(Dataset entries)
══════════════════════════════

(** The unconditional return to CURRENT. *)
Lemma loop_current q fuel w (Q : unit → gworld → Prop) :
  w_st w = upd i q c → port_usable q = true →
  match port_announce_info_sm_state q with
  | PORT_ANNOUNCE_INFO_SM_STATE_UPDATE | PORT_ANNOUNCE_INFO_SM_STATE_SUPERIOR_MASTER_PORT
  | PORT_ANNOUNCE_INFO_SM_STATE_REPEATED_MASTER_PORT | PORT_ANNOUNCE_INFO_SM_STATE_INFERIOR_MASTER_OR_OTHER => True
  | _ => False
  end →
  (∀ w', w_st w' = upd i (info_current q) c → announces (w_trace w') = announces (w_trace w) → wp (loop fuel i RUN) Q w') →
  wp (loop (S fuel) i RUN) Q w.
Proof.
  intros Hw Hu Hs HQ. eapply info_loop_S; [exact Hw|apply upd_port|done|done|by left|].
  assert (E : port_announce_info_sm_step sel i RUN (upd i q c) q = port_announce_info_sm_current i)
    by (unfold port_announce_info_sm_step; destruct (port_announce_info_sm_state q); done).
  rewrite E. enter w Hw. unfold port_announce_info_sm_current, set_info_state. gstep. exists (info_current q).
  split; [apply upd_port|]. split.
  - intros H. exfalso. rewrite H in Hs. exact Hs.
  - intros _. by apply HQ.
Qed.

Lemma loop_update q r fuel w :
  w_st w = upd i q c → port_usable q = true → rcvd_msg (params q) = false → updt_info (params q) = true →
  (port_announce_info_sm_state q = PORT_ANNOUNCE_INFO_SM_STATE_CURRENT ∨
   port_announce_info_sm_state q = PORT_ANNOUNCE_INFO_SM_STATE_AGED) →
  mask_test (get_port_identity_number q) (selected c) = true → gm_id_static q = false →
  selected_role c !! Z.to_nat (get_port_identity_number q) = Some r →
  wp (loop (S (S (S fuel))) i RUN) (λ _ w', settle_post q w w') w.
Proof.
  intros Hw Hu Hrm Hup Hs Hm Hst Hr. eapply info_loop_S; [exact Hw|apply upd_port|done|done|by left|].
  assert (E : port_announce_info_sm_step sel i RUN (upd i q c) q = port_announce_info_sm_update i).
  { unfold port_announce_info_sm_step. replace (selected (upd i q c)) with (selected c) by done.
    rewrite Hm, Hup, Hrm. cbn [andb negb when]. rewrite !bool_decide_false by discriminate. by destruct Hs as [-> | ->]. }
  rewrite E. pose proof Hw as Hw0. enter w Hw. unfold port_announce_info_sm_update, set_info_state, set_params. gstep.
  replace (master_steps_removed (upd i q c)) with (master_steps_removed c) by done.
  set (q1 := over port_announce_info_sm_state _ _).
  eapply wp_mono; [eapply (transmit_spec c i Hi q1 r); done|].
  intros [] w2 (q2 & Hw2 & He2 & Hi2 & Hs2). exists q2. split; [rewrite Hw2; apply upd_port|].
  pose proof (erase_tx_state _ _ He2) as Hst2. cbn in Hst2. rewrite Hst2.
  split; [intros H; rewrite H in Hs; by destruct Hs|]. intros _.
  eapply loop_current; [done|rewrite (erase_tx_usable _ _ He2); exact Hu|by rewrite Hst2|].
  intros w3 Hw3 Ht3. pose proof (erase_tx_params _ _ He2) as Hp2.
  eapply (info_loop_quiet sel fuel i (w_st w3)); [done|rewrite Hw3; apply upd_port|by rewrite Hw3|by rewrite Hw3| |].
  { split; [cbn; rewrite Hp2; exact Hrm|].
    replace (port_usable (info_current q2)) with true by (symmetry; rewrite <- Hu; exact (erase_tx_usable _ _ He2)).
    split; [done|]. cbn. rewrite Hp2. done. }
  exists (info_current q2). split; [done|]. unfold info_settled. rewrite Hu, Hup.
  assert (Ec : erase_tx (info_current q2) = erase_tx (info_current (q <| params ::= info_updated c |>)))
    by (rewrite (erase_tx_current _ _ He2); reflexivity).
  split; [exact Ec|]. split; [intros _; exact Hi2|].
  eapply sends_mono; [|eapply sends_trans; [eapply (tx_sends q1); [exact Hr|exact Hs2]|by apply sends_refl]].
  intros x (H1 & H2 & H3 & (n & H4)). split_and!; [done|done|done|]. by exists n.
Qed.

Definition info_ready (q : gptp_port) : Prop :=
  rcvd_msg (params q) = false ∧ gm_id_static q = false ∧
  if port_usable q then
    mask_test (get_port_identity_number q) (selected c) = true ∧
    (port_announce_info_sm_state q = PORT_ANNOUNCE_INFO_SM_STATE_CURRENT ∨
     port_announce_info_sm_state q = PORT_ANNOUNCE_INFO_SM_STATE_SUPERIOR_MASTER_PORT ∨
     port_announce_info_sm_state q = PORT_ANNOUNCE_INFO_SM_STATE_AGED ∧ updt_info (params q) = true)
  else port_announce_info_sm_state q = PORT_ANNOUNCE_INFO_SM_STATE_DISABLED ∧ info_is (params q) = SPANNING_TREE_DISABLED.

Lemma settle_spec q r w :
  w_st w = upd i q c → info_ready q → selected_role c !! Z.to_nat (get_port_identity_number q) = Some r →
  wp (port_announce_info_sm_with sel i RUN) (λ _ w', settle_post q w w') w.
Proof.
  intros Hw (Hrm & Hst & Hs) Hr. pose proof Hw as Hw0. enter w Hw0. unfold port_announce_info_sm_with. gstep. rewrite Hst.
  destruct (port_usable q) eqn:Hu.
  2:{ eapply info_loop_quiet; [done|apply upd_port|done|done| |].
      - split; [done|]. by rewrite Hu.
      - exists q. unfold info_settled. rewrite Hu. split_and!; [done|done|done|by apply sends_refl]. }
  destruct Hs as [Hm Hs]. destruct (updt_info (params q)) eqn:Hup.
  - destruct Hs as [Hs|[Hs|[Hs _]]].
    + eapply (loop_update q); try done. by left.
    + eapply loop_current; [done|done|by rewrite Hs|]. intros w1 Hw1 Ht1.
      eapply wp_mono; [eapply (loop_update (info_current q)); try done; by left|].
      intros [] w2 (q2 & Hw2 & He2 & Hi2 & Hs2). exists q2. split; [done|].
      assert (E : info_settled c (info_current q) = info_settled c q).
      { unfold info_settled. replace (port_usable (info_current q)) with true by done. rewrite Hu.
        replace (updt_info (params (info_current q))) with true by done. by rewrite Hup. }
      rewrite E in *. split; [done|]. split; [done|]. eapply sends_trans; [by apply sends_refl|exact Hs2].
    + eapply (loop_update q); try done. by right.
  - destruct Hs as [Hs|[Hs|[Hs ?]]]; [| |done].
    + eapply info_loop_quiet; [done|apply upd_port|done|done|split; [done|by rewrite Hu]|].
      exists q. unfold info_settled. rewrite Hu, Hup. split_and!; [done| |done|by apply sends_refl].
      f_equal. destruct q. cbn in Hs. by subst.
    + eapply loop_current; [done|done|by rewrite Hs|]. intros w1 Hw1 Ht1.
      eapply (info_loop_quiet _ _ _ (w_st w1)); [done|rewrite Hw1; apply upd_port|by rewrite Hw1|by rewrite Hw1| |].
      * split; [done|]. by replace (port_usable (info_current q)) with true by done.
      * exists (info_current q). unfold info_settled. rewrite Hu, Hup. split_and!; [done|done|done|by apply sends_refl].
Qed.
End settle.
End info.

══════════════════════════════

# Task prompt
Scan the records above. Return every line with "replace" in it.

# Exercise solution
  { unfold port_announce_info_sm_step. replace (selected (upd i q c)) with (selected c) by done.
  replace (master_steps_removed (upd i q c)) with (master_steps_removed c) by done.
    replace (port_usable (info_current q2)) with true by (symmetry; rewrite <- Hu; exact (erase_tx_usable _ _ He2)).
      { unfold info_settled. replace (port_usable (info_current q)) with true by done. rewrite Hu.
        replace (updt_info (params (info_current q))) with true by done. by rewrite Hup. }
      * split; [done|]. by replace (port_usable (info_current q)) with true by done.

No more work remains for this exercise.